THE BANKED oars fell an hundred strong,
    And backed and threshed and ground,
But bitter was the rowers’ song
    As they brought the war-boat round.

They had no heart for the rally and roar
    That makes the whale-bath smoke—
When the great blades cleave and hold and leave
    As one on the racing stroke.

They sang:—And steer her by what star,
If we come unscathed from the Southern deep
    To be wrecked on a Baltic bar?

“Last night you swore our voyage was done,
    But seaward still we go.
And you tell us now of a secret vow
    You have made with an open foe!

“That we must lie off a lightless coast
    And haul and back and veer,
At the will of the breed that have wronged us most
    For a year and a year and a year!

“There was never a shame in Christendie
    They laid not to our door—
And you say we must take the winter sea
    And sail with them once more?

“Look South!
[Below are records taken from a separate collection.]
(* ===== verification/UrlChars.v ===== *)
(** Characters and ranges of characters, as the URL canonicalizer sees them:
    url/url_canon_internal.h, url/url_canon_internal.cc and
    url/third_party/mozilla/url_parse.h.

    The functions are templates over the code unit: [char], read through
    [unsigned char], or [char16].  A text is the list of its units as they
    are without a sign, which are below 2^8 or below 2^16, so one definition
    stands for both instances. *)
From S2P Require Import Prelude CArrays.

(* src: url/third_party/mozilla/url_parse.h 23-56! Component *)
Record Component := mkComponent { begin_ : Z; len : Z }.

(** The default constructor, and [reset]. *)
(* src: url/third_party/mozilla/url_parse.h 24-24! Component *)
Definition no_component : Component := mkComponent 0 (-1).

(** Offsets are indices of a text in memory, so the sums of the source are the
    sums of the integers. *)
(* src: url/third_party/mozilla/url_parse.h 29-31! end *)
Definition end_ (c : Component) : Z := begin_ c + len c.

(* src: url/third_party/mozilla/url_parse.h 35-37! is_valid *)
Definition is_valid (c : Component) : bool := !(len c =? -1).

(* src: url/third_party/mozilla/url_parse.h 41-43! is_nonempty *)
Definition is_nonempty (c : Component) : bool := 0 <? len c.

(** ** Character types *)

(* src: url/url_canon_internal.h 24-47! SharedCharTypes *)
Inductive SharedCharTypes :=
  | CHAR_QUERY | CHAR_USERINFO | CHAR_IPV4 | CHAR_HEX | CHAR_DEC | CHAR_OCT | CHAR_COMPONENT.

(* src: url/url_canon_internal.h 24-47! SharedCharTypes *)
Definition char_type_bit (t : SharedCharTypes) : Z :=
  match t with
  | CHAR_QUERY => 1 | CHAR_USERINFO => 2 | CHAR_IPV4 => 4 | CHAR_HEX => 8
  | CHAR_DEC => 16 | CHAR_OCT => 32 | CHAR_COMPONENT => 64
  end.
Coercion char_type_bit : SharedCharTypes >-> Z.

#[local] Notation "a ||| b" := (Z.lor a b) (at level 50, left associativity).

(* src: url/url_canon_internal.cc 109-216! kSharedCharTypeTable *)
Definition kSharedCharTypeTable : list Z := [
   0; 0; 0; 0; 0; 0; 0; 0; 0; 0; 0; 0; 0; 0; 0; 0;
   0; 0; 0; 0; 0; 0; 0; 0; 0; 0; 0; 0; 0; 0; 0; 0;
   0;
   CHAR_QUERY ||| CHAR_USERINFO ||| CHAR_COMPONENT;
   0;
   0;
   CHAR_QUERY ||| CHAR_USERINFO;
   CHAR_QUERY ||| CHAR_USERINFO;
   CHAR_QUERY ||| CHAR_USERINFO;
   0;
   CHAR_QUERY ||| CHAR_USERINFO ||| CHAR_COMPONENT;
   CHAR_QUERY ||| CHAR_USERINFO ||| CHAR_COMPONENT;
   CHAR_QUERY ||| CHAR_USERINFO ||| CHAR_COMPONENT;
   CHAR_QUERY ||| CHAR_USERINFO;
   CHAR_QUERY ||| CHAR_USERINFO;
   CHAR_QUERY ||| CHAR_USERINFO ||| CHAR_COMPONENT;
   CHAR_QUERY ||| CHAR_USERINFO ||| CHAR_IPV4 ||| CHAR_COMPONENT;
   char_type_bit CHAR_QUERY;
   CHAR_QUERY ||| CHAR_USERINFO ||| CHAR_IPV4 ||| CHAR_HEX ||| CHAR_DEC ||| CHAR_OCT ||| CHAR_COMPONENT;
   CHAR_QUERY ||| CHAR_USERINFO ||| CHAR_IPV4 ||| CHAR_HEX ||| CHAR_DEC ||| CHAR_OCT ||| CHAR_COMPONENT;
   CHAR_QUERY ||| CHAR_USERINFO ||| CHAR_IPV4 ||| CHAR_HEX ||| CHAR_DEC ||| CHAR_OCT ||| CHAR_COMPONENT;
   CHAR_QUERY ||| CHAR_USERINFO ||| CHAR_IPV4 ||| CHAR_HEX ||| CHAR_DEC ||| CHAR_OCT ||| CHAR_COMPONENT;
   CHAR_QUERY ||| CHAR_USERINFO ||| CHAR_IPV4 ||| CHAR_HEX ||| CHAR_DEC ||| CHAR_OCT ||| CHAR_COMPONENT;
   CHAR_QUERY ||| CHAR_USERINFO ||| CHAR_IPV4 ||| CHAR_HEX ||| CHAR_DEC ||| CHAR_OCT ||| CHAR_COMPONENT;
   CHAR_QUERY ||| CHAR_USERINFO ||| CHAR_IPV4 ||| CHAR_HEX ||| CHAR_DEC ||| CHAR_OCT ||| CHAR_COMPONENT;
   CHAR_QUERY ||| CHAR_USERINFO ||| CHAR_IPV4 ||| CHAR_HEX ||| CHAR_DEC ||| CHAR_OCT ||| CHAR_COMPONENT;
   CHAR_QUERY ||| CHAR_USERINFO ||| CHAR_IPV4 ||| CHAR_HEX ||| CHAR_DEC ||| CHAR_COMPONENT;
   CHAR_QUERY ||| CHAR_USERINFO ||| CHAR_IPV4 ||| CHAR_HEX ||| CHAR_DEC ||| CHAR_COMPONENT;
   char_type_bit CHAR_QUERY;
   char_type_bit CHAR_QUERY;
   0;
   char_type_bit CHAR_QUERY;
   0;
   char_type_bit CHAR_QUERY;
   char_type_bit CHAR_QUERY;
   CHAR_QUERY ||| CHAR_USERINFO ||| CHAR_IPV4 ||| CHAR_HEX ||| CHAR_COMPONENT;
   CHAR_QUERY ||| CHAR_USERINFO ||| CHAR_IPV4 ||| CHAR_HEX ||| CHAR_COMPONENT;
   CHAR_QUERY ||| CHAR_USERINFO ||| CHAR_IPV4 ||| CHAR_HEX ||| CHAR_COMPONENT;
   CHAR_QUERY ||| CHAR_USERINFO ||| CHAR_IPV4 ||| CHAR_HEX ||| CHAR_COMPONENT;
   CHAR_QUERY ||| CHAR_USERINFO ||| CHAR_IPV4 ||| CHAR_HEX ||| CHAR_COMPONENT;
   CHAR_QUERY ||| CHAR_USERINFO ||| CHAR_IPV4 ||| CHAR_HEX ||| CHAR_COMPONENT;
   CHAR_QUERY ||| CHAR_USERINFO ||| CHAR_COMPONENT;
   CHAR_QUERY ||| CHAR_USERINFO ||| CHAR_COMPONENT;
   CHAR_QUERY ||| CHAR_USERINFO ||| CHAR_COMPONENT;
   CHAR_QUERY ||| CHAR_USERINFO ||| CHAR_COMPONENT;
   CHAR_QUERY ||| CHAR_USERINFO ||| CHAR_COMPONENT;
   CHAR_QUERY ||| CHAR_USERINFO ||| CHAR_COMPONENT;
   CHAR_QUERY ||| CHAR_USERINFO ||| CHAR_COMPONENT;
   CHAR_QUERY ||| CHAR_USERINFO ||| CHAR_COMPONENT;
   CHAR_QUERY ||| CHAR_USERINFO ||| CHAR_COMPONENT;
   CHAR_QUERY ||| CHAR_USERINFO ||| CHAR_COMPONENT;
   CHAR_QUERY ||| CHAR_USERINFO ||| CHAR_COMPONENT;
   CHAR_QUERY ||| CHAR_USERINFO ||| CHAR_COMPONENT;
   CHAR_QUERY ||| CHAR_USERINFO ||| CHAR_COMPONENT;
   CHAR_QUERY ||| CHAR_USERINFO ||| CHAR_COMPONENT;
   CHAR_QUERY ||| CHAR_USERINFO ||| CHAR_COMPONENT;
   CHAR_QUERY ||| CHAR_USERINFO ||| CHAR_COMPONENT;
   CHAR_QUERY ||| CHAR_USERINFO ||| CHAR_COMPONENT;
   CHAR_QUERY ||| CHAR_USERINFO ||| CHAR_IPV4 ||| CHAR_COMPONENT;
   CHAR_QUERY ||| CHAR_USERINFO ||| CHAR_COMPONENT;
   CHAR_QUERY ||| CHAR_USERINFO ||| CHAR_COMPONENT;
   char_type_bit CHAR_QUERY;
   char_type_bit CHAR_QUERY;
   char_type_bit CHAR_QUERY;
   char_type_bit CHAR_QUERY;
   CHAR_QUERY ||| CHAR_USERINFO ||| CHAR_COMPONENT;
   char_type_bit CHAR_QUERY;
   CHAR_QUERY ||| CHAR_USERINFO ||| CHAR_IPV4 ||| CHAR_HEX ||| CHAR_COMPONENT;
   CHAR_QUERY ||| CHAR_USERINFO ||| CHAR_IPV4 ||| CHAR_HEX ||| CHAR_COMPONENT;
   CHAR_QUERY ||| CHAR_USERINFO ||| CHAR_IPV4 ||| CHAR_HEX ||| CHAR_COMPONENT;
   CHAR_QUERY ||| CHAR_USERINFO ||| CHAR_IPV4 ||| CHAR_HEX ||| CHAR_COMPONENT;
   CHAR_QUERY ||| CHAR_USERINFO ||| CHAR_IPV4 ||| CHAR_HEX ||| CHAR_COMPONENT;
   CHAR_QUERY ||| CHAR_USERINFO ||| CHAR_IPV4 ||| CHAR_HEX ||| CHAR_COMPONENT;
   CHAR_QUERY ||| CHAR_USERINFO ||| CHAR_COMPONENT;
   CHAR_QUERY ||| CHAR_USERINFO ||| CHAR_COMPONENT;
   CHAR_QUERY ||| CHAR_USERINFO ||| CHAR_COMPONENT;
   CHAR_QUERY ||| CHAR_USERINFO ||| CHAR_COMPONENT;
   CHAR_QUERY ||| CHAR_USERINFO ||| CHAR_COMPONENT;
   CHAR_QUERY ||| CHAR_USERINFO ||| CHAR_COMPONENT;
   CHAR_QUERY ||| CHAR_USERINFO ||| CHAR_COMPONENT;
   CHAR_QUERY ||| CHAR_USERINFO ||| CHAR_COMPONENT;
   CHAR_QUERY ||| CHAR_USERINFO ||| CHAR_COMPONENT;
   CHAR_QUERY ||| CHAR_USERINFO ||| CHAR_COMPONENT;
   CHAR_QUERY ||| CHAR_USERINFO ||| CHAR_COMPONENT;
   CHAR_QUERY ||| CHAR_USERINFO ||| CHAR_COMPONENT;
   CHAR_QUERY ||| CHAR_USERINFO ||| CHAR_COMPONENT;
   CHAR_QUERY ||| CHAR_USERINFO ||| CHAR_COMPONENT;
   CHAR_QUERY ||| CHAR_USERINFO ||| CHAR_COMPONENT;
   CHAR_QUERY ||| CHAR_USERINFO ||| CHAR_COMPONENT;
   CHAR_QUERY ||| CHAR_USERINFO ||| CHAR_COMPONENT;
   CHAR_QUERY ||| CHAR_USERINFO ||| CHAR_IPV4 ||| CHAR_COMPONENT;
   CHAR_QUERY ||| CHAR_USERINFO ||| CHAR_COMPONENT;
   CHAR_QUERY ||| CHAR_USERINFO ||| CHAR_COMPONENT;
   char_type_bit CHAR_QUERY;
   char_type_bit CHAR_QUERY;
   char_type_bit CHAR_QUERY;
   CHAR_QUERY ||| CHAR_USERINFO ||| CHAR_COMPONENT;
   0;
   0; 0; 0; 0; 0; 0; 0; 0; 0; 0; 0; 0; 0; 0; 0; 0;
   0; 0; 0; 0; 0; 0; 0; 0; 0; 0; 0; 0; 0; 0; 0; 0;
   0; 0; 0; 0; 0; 0; 0; 0; 0; 0; 0; 0; 0; 0; 0; 0;
   0; 0; 0; 0; 0; 0; 0; 0; 0; 0; 0; 0; 0; 0; 0; 0;
   0; 0; 0; 0; 0; 0; 0; 0; 0; 0; 0; 0; 0; 0; 0; 0;
   0; 0; 0; 0; 0; 0; 0; 0; 0; 0; 0; 0; 0; 0; 0; 0;
   0; 0; 0; 0; 0; 0; 0; 0; 0; 0; 0; 0; 0; 0; 0; 0;
   0; 0; 0; 0; 0; 0; 0; 0; 0; 0; 0; 0; 0; 0; 0; 0
].

(* src: url/url_canon_internal.h 59-61! IsCharOfType *)
Definition IsCharOfType (c : Z) (type : SharedCharTypes) : bool :=
  !(Z.land (at_ kSharedCharTypeTable c) type =? 0).

(* src: url/url_canon_internal.h 65-67! IsIPv4Char *)
Definition IsIPv4Char (c : Z) : bool := IsCharOfType c CHAR_IPV4.

(* src: url/url_canon_internal.h 68-70! IsHexChar *)
Definition IsHexChar (c : Z) : bool := IsCharOfType c CHAR_HEX.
The gale is scarce o’erpast
    That stripped and laid us down,
When we stood forth but they stood fast
    And prayed to see us drown.

“Our dead they mocked are scarcely cold,
    Our wounds are bleeding yet—
And you tell us now that our strength is sold
    To help them press for a debt!

“’Neath all the flags of all mankind
    That use upon the seas,
Was there no other fleet to find
    That you strike hands with these?

“Of evil times that men can choose
    On evil fate to fall,
What brooding judgment let you loose
    To pick the worst of all?

“In sight of peace—from the Narrow Seas
    O’er half the world to run—
With a cheated crew, to league anew
    With the Goth and the shameless Hun!”